Publication year - 2011
Publication title -
american journal of hematology
Language(s) - English
Resource type - Journals
SCImago Journal Rank - 2.456
H-Index - 105
eISSN - 1096-8652
pISSN - 0361-8609
DOI - 10.1002/ajh.21891
Subject(s) - azacitidine , lenalidomide , decitabine , myelodysplastic syndromes , medicine , oncology , international prognostic scoring system , myeloid leukemia , multiple myeloma , bone marrow , biology , dna methylation , gene expression , gene , biochemistry
Lenalidomide and azacitidine are active in MDS patients, and may complement each other by targeting the bone marrow microenvironment and the malignant clone. A recent Phase I trial testing the lenalidomide and azacitidine combination yielded encouraging results; however, lenalidomide’s contribution was unclear.
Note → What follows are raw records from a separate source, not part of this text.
(** * sbws core: relay list, circuit builders and destinations

    A shallow embedding of [sbws/lib/relaylist.py],
    [sbws/lib/circuitbuilder.py] and [sbws/lib/destination.py].

    The Python objects are records; a method is a function in a small
    state-and-exception monad.  Everything the code asks of the outside
    (the stem controller, the clock, the random source, the HTTP session,
    [urlparse]) is answered by a record of collaborators, each answer a
    function of the history of calls made so far, and every such call is
    appended to that history.  A counting stub of the network-status
    source is therefore just the number of [EvGetNetworkStatuses] events
    in the history.

    A Python float is the rational it denotes, and an operation on floats
    is the exact operation followed by rounding to the nearest binary64
    number.  The one loop of the code without a bound, the rejection
    sampling of [_random_sample_relays], runs on fuel. *)

From Stdlib Require Import String Ascii List ZArith QArith Lqa Lia Bool.
From Stdlib Require Import Permutation Sorted Qround Qpower.
From stdpp Require Import base decidable gmap strings list pretty.

Open Scope string_scope.
Open Scope list_scope.
Open Scope Z_scope.

(** ** Python exceptions and results *)

Inductive exn : Type :=
| PathLengthException
| AssertionError
| NotImplementedError
| TypeError
| IndexError
| AttributeError
| KeyError
| ValueError
| InvalidArguments
| InvalidRequest
| CircuitExtensionFailed
| ProtocolError
| Timeout
| DescriptorUnavailable
| ConnectionError
| ReadTimeout.

Definition exn_eqb (a b : exn) : bool :=
  match a, b with
  | PathLengthException, PathLengthException
  | AssertionError, AssertionError
  | NotImplementedError, NotImplementedError
  | TypeError, TypeError
  | IndexError, IndexError
  | AttributeError, AttributeError
  | KeyError, KeyError
  | ValueError, ValueError
  | InvalidArguments, InvalidArguments
  | InvalidRequest, InvalidRequest
  | CircuitExtensionFailed, CircuitExtensionFailed
  | ProtocolError, ProtocolError
  | Timeout, Timeout
  | DescriptorUnavailable, DescriptorUnavailable
  | ConnectionError, ConnectionError
  | ReadTimeout, ReadTimeout => true
  | _, _ => false
  end.

(** The text [str(e)] that [log.warning(e)] prints. *)
Definition exn_str (e : exn) : string :=
  match e with
  | PathLengthException => "PathLengthException"
  | AssertionError => "AssertionError"
  | NotImplementedError => "NotImplementedError"
  | TypeError => "TypeError"
  | IndexError => "IndexError"
  | AttributeError => "AttributeError"
  | KeyError => "KeyError"
  | ValueError => "ValueError"
  | InvalidArguments => "InvalidArguments"
  | InvalidRequest => "InvalidRequest"
  | CircuitExtensionFailed => "CircuitExtensionFailed"
  | ProtocolError => "ProtocolError"
  | Timeout => "Timeout"
  | DescriptorUnavailable => "DescriptorUnavailable"
  | ConnectionError => "ConnectionError"
  | ReadTimeout => "ReadTimeout"
  end.

(** A call returns a value, raises, or (for the one unbounded loop of the
    code, the rejection sampling) is still running when the fuel is spent. *)
Inductive result (A : Type) : Type :=
| Return (a : A)
| Raise (e : exn)
| OutOfFuel.

Arguments Return {A} a.
Arguments Raise {A} e.
Arguments OutOfFuel {A}.

(** ** Python floats

    A float is an IEEE 754 binary64 number: 53 significant bits.  It is
    modelled by its value, a rational; the result of an operation is the
    exact result rounded to the nearest such number, to the one with an
    even significand when two are as near.  Infinities, NaN and the
    subnormal numbers below 2^-1022 are left out: no clock reading or
    interval of the program comes near either end of the range, and a sum
    of two floats that small is exact. *)

(** [floor(log2 x)] for a positive [x]. *)
Definition binade (x : Q) : Z :=
  let k := (Z.log2 (Qnum x) - Z.log2 (Z.pos (Qden x)))%Z in
  if Qle_bool (2 ^ k) x then k else (k - 1)%Z.
(** * The realtime session layer: ApiClient interceptors and useWebSocket

    Two pieces of the dashboard client are embedded here:

    - the request/response interceptors installed by the [ApiClient]
      constructor (attach the access token, refresh it on a 401 and resend
      the request once);
    - the [useWebSocket] React hook (one WebSocket per component, reopened
      from the close handler after a fixed delay).

    JavaScript runs every callback to completion on a single thread; an
    [await] is the only place where other callbacks can run.  Asynchronous
    code is therefore written as a resumption: a piece of synchronous state
    passing up to the next [await], and a continuation that receives the
    reply. *)

From stdpp Require Import gmap strings list pretty.

Open Scope string_scope.
Open Scope list_scope.

(** What JavaScript prints for a value that may be [null]/[undefined] when
    it is turned into a string ([setItem], template literals). *)
Definition js_string (absent : string) (v : option string) : string :=
  match v with
  | Some s => s
  | None => absent
  end.

(** Truthiness of a string that may be [null]: [null] and the empty string
    are falsy. *)
Definition truthy (v : option string) : bool :=
  match v with
  | Some s => negb (String.eqb s "")
  | None => false
  end.

(* ===================================================================== *)
(** ** ApiClient: the axios instance and its interceptors *)
(* ===================================================================== *)

Module ApiClient.

Definition API_BASE_URL : string := "http://localhost:8000/api".

(** An axios response: the HTTP status and the decoded body.  A body is
    [None] when it decodes to [null]; otherwise it is an object with string
    fields. *)
Record Response : Type := mkResponse {
  status : Z;
  data : option (gmap string string)
}.

(** An axios request config, with the two fields the interceptors touch:
    [headers.Authorization] and the ad-hoc [_retry] mark. *)
Record Config : Type := mkConfig {
  method : string;
  url : string;
  body : option string;
  Authorization : option string;
  _retry : bool
}.

Definition set_Authorization (v : string) (c : Config) : Config :=
  {| method := method c; url := url c; body := body c;
     Authorization := Some v; _retry := _retry c |}.

Definition set_retry (b : bool) (c : Config) : Config :=
  {| method := method c; url := url c; body := body c;
     Authorization := Authorization c; _retry := b |}.

(** An [AxiosError]: the config of the failed exchange and the response, if
    the server answered at all. *)
Record AxiosError : Type := mkAxiosError {
  config : Config;
  response : option Response
}.

(** What a [catch] clause can receive in the interceptor. *)
Inductive JsError : Type :=
| AxiosErr (e : AxiosError)
| TypeError.

(** The two HTTP exchanges of this file: a request sent through
    [this.client] (the instance with interceptors), and the refresh call
    [axios.post(`${API_BASE_URL}/auth/token/refresh/`, {refresh})] made on
    the global axios, which has no interceptors. *)
Inductive NetCall : Type :=
| Send (c : Config)
| RefreshPost (refresh : option string).

(** The browser state the interceptors read and write, and the list of
    exchanges handed to the network so far. *)
Record World : Type := mkWorld {
  localStorage : gmap string string;
  location_href : string;
  requests : list NetCall
}.

Definition getItem (k : string) (w : World) : option string :=
  localStorage w !! k.

Definition setItem (k v : string) (w : World) : World :=
  {| localStorage := <[k := v]> (localStorage w);
     location_href := location_href w;
     requests := requests w |}.

Definition removeItem (k : string) (w : World) : World :=
  {| localStorage := delete k (localStorage w);
     location_href := location_href w;
     requests := requests w |}.

Definition set_location (href : string) (w : World) : World :=
  {| localStorage := localStorage w;
     location_href := href;
     requests := requests w |}.

Definition issue (call : NetCall) (w : World) : World :=
  {| localStorage := localStorage w;
     location_href := location_href w;
     requests := requests w ++ [call] |}.

(** How a promise returned by the client settles. *)
Inductive Outcome : Type :=
| Resolved (r : Response)
| Rejected (e : JsError).

(** An async computation: finished, or suspended at an [await] on a network
    exchange with the code that runs when the reply arrives ([None] is a
    network failure without response). *)
#[warnings="-register-all"]
Inductive Async : Type :=
| Done (o : Outcome)
| Await (call : NetCall) (k : option Response -> World -> World * Async)
| OutOfFuel.

(** axios settles an exchange with the default [validateStatus]: a status
    in [200, 300) fulfils the promise, anything else rejects it with an
    [AxiosError] that carries the config and the response. *)
Definition settle (c : Config) (reply : option Response)
  : Response + AxiosError :=
  match reply with
  | Some r =>
      if ((200 <=? status r) && (status r <? 300))%Z then inl r
      else inr {| config := c; response := Some r |}
  | None => inr {| config := c; response := None |}
  end.

(** Request interceptor (fulfilled handler). *)
Definition request_interceptor (w : World) (config : Config) : Config :=
  let token := getItem "access_token" w in
  if truthy token
  then set_Authorization ("Bearer " +:+ js_string "null" token) config
  else config.

Definition refresh_config (refreshToken : option string) : Config :=
  {| method := "post";
     url := API_BASE_URL +:+ "/auth/token/refresh/";
     body := refreshToken;
     Authorization := None;
     _retry := false |}.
In this study, 18 higher-risk MDS patients were treated with the combination for seven cycles, after which lenalidomide was discontinued in eight patients who achieved a complete response, with azacitidine monotherapy continuing until disease progression. We report on three patients who relapsed on monotherapy with excess blasts at 12, 19, and 24 months, in whom lenalidomide was then resumed in combination with azacitidine. Each patient, one with normal cytogenetics at relapse; one with a 18 abnormality; and one with del(4q25), recaptured a complete response that was sustained for 5, 7, and 7+ months. We conclude that the addition of lenalidomide to azacitidine provides additional clinical benefit over azacitidine monotherapy.